Du temps que j'étais écolier,
Je restais un soir à veiller
Dans notre salle solitaire.
Devant ma table vint s'asseoir
Un pauvre enfant vêtu de noir,
Qui me ressemblait comme un frère.
J'avais sept ans passés à peine, et cet évènement resterait gravé toujours dans ma mémoire : les autres, en cercle, me rouant de coups.
Ils étaient venus jusque chez moi, après la classe, et m'avaient suivi pour me défaire en giclées parfumées de ferraille dans la cour de notre maison. La dernière douleur que je me souvienne, c'est celle à mon visage qu'on avait écrasé entre le poing et la porte que seule la pluie avait voulu laver de mon sang. Ils m'avaient laissé là, cloué sur cette planche de bois lourd comme un oiseau de mauvais augure déversant ses liquides.
Ma mère, avec tout cet amour que je ne lui rendait pas, avait tant bien que mal cherché à panser mes blessures. Mon père, qui n'acceptait pas mes larmes, m'a fait faire, comme chaque soir, mon exercice de lecture. Je devais être intelligent, alors n'avais pas même droit au divertissement d'une présence familière.

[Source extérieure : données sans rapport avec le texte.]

(** A decoder receives the function that fills a message from the request body;
    the body is consumed by reading, so it is threaded through. *)
Definition dec_fun (V : Type) := V -> body -> body * res error V.

Record MethodInfo (W V : Type) := {
  mi_Decoder : dec_fun V -> body -> body * res error V;
  mi_Handler : UnaryHandler W V;
  mi_Binder : option (V -> gmap string string -> res error V);
  mi_IsStreaming : bool;
  mi_StreamHandler : context -> stream_prog W V
}.
Arguments mi_Decoder {W V} m.
Arguments mi_Handler {W V} m.
Arguments mi_Binder {W V} m.
Arguments mi_IsStreaming {W V} m.
Arguments mi_StreamHandler {W V} m.

Record GRPCHandler (W V : Type) := {
  gh_methods : gmap string (MethodInfo W V);
  gh_restRoutes : list RESTRoute;
  gh_interceptors : list (UnaryServerInterceptor W V);
  gh_chained : option (UnaryServerInterceptor W V);
  gh_debugMux : HTTPHandler W
}.
Arguments gh_methods {W V} g.
Arguments gh_restRoutes {W V} g.
Arguments gh_interceptors {W V} g.
Arguments gh_chained {W V} g.
Arguments gh_debugMux {W V} g.

(** An interceptor around a handler: the closure both chain functions return. *)
Definition nest {W V} (info : UnaryServerInfo) (i : UnaryServerInterceptor W V) (k : UnaryHandler W V)
  : UnaryHandler W V := fun ctx req w => i ctx req info k w.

Comme j'allais avoir quinze ans
Je marchais un jour, à pas lents,
Dans un bois, sur une bruyère.
Au pied d'un arbre vint s'asseoir
Un jeune homme vêtu de noir,
Qui me ressemblait comme un frère.


De la forêt derrière chez nous, je connaissais chaque bruit, chaque odeur. J'avais des amis en forme de bruissements dans les feuilles et qui changeaient de voix à toutes les saisons; m'amusais à courir dévêtu dans les pousses hautes d'orties et d'apaiser mes brûlures en les laissant caresser par la mousse humide et froide sur le flanc des arbres. Je rentrais tard, sale, et ma mère me criait dessus, le visage amusé. Mon père ne me punissait qu'en allongeant plus encore mes études nocturnes. J'avais tout loisir alors, de quitter le foyer et d'inspecter si mes pièges avaient été efficaces. Ma réussite grandissante dans l'élaboration de ces meurtres mécaniques de petits animaux de la grume, allait de paire avec l'ennui que me procurait, à force, la contemplation de ces mammifères juste morts.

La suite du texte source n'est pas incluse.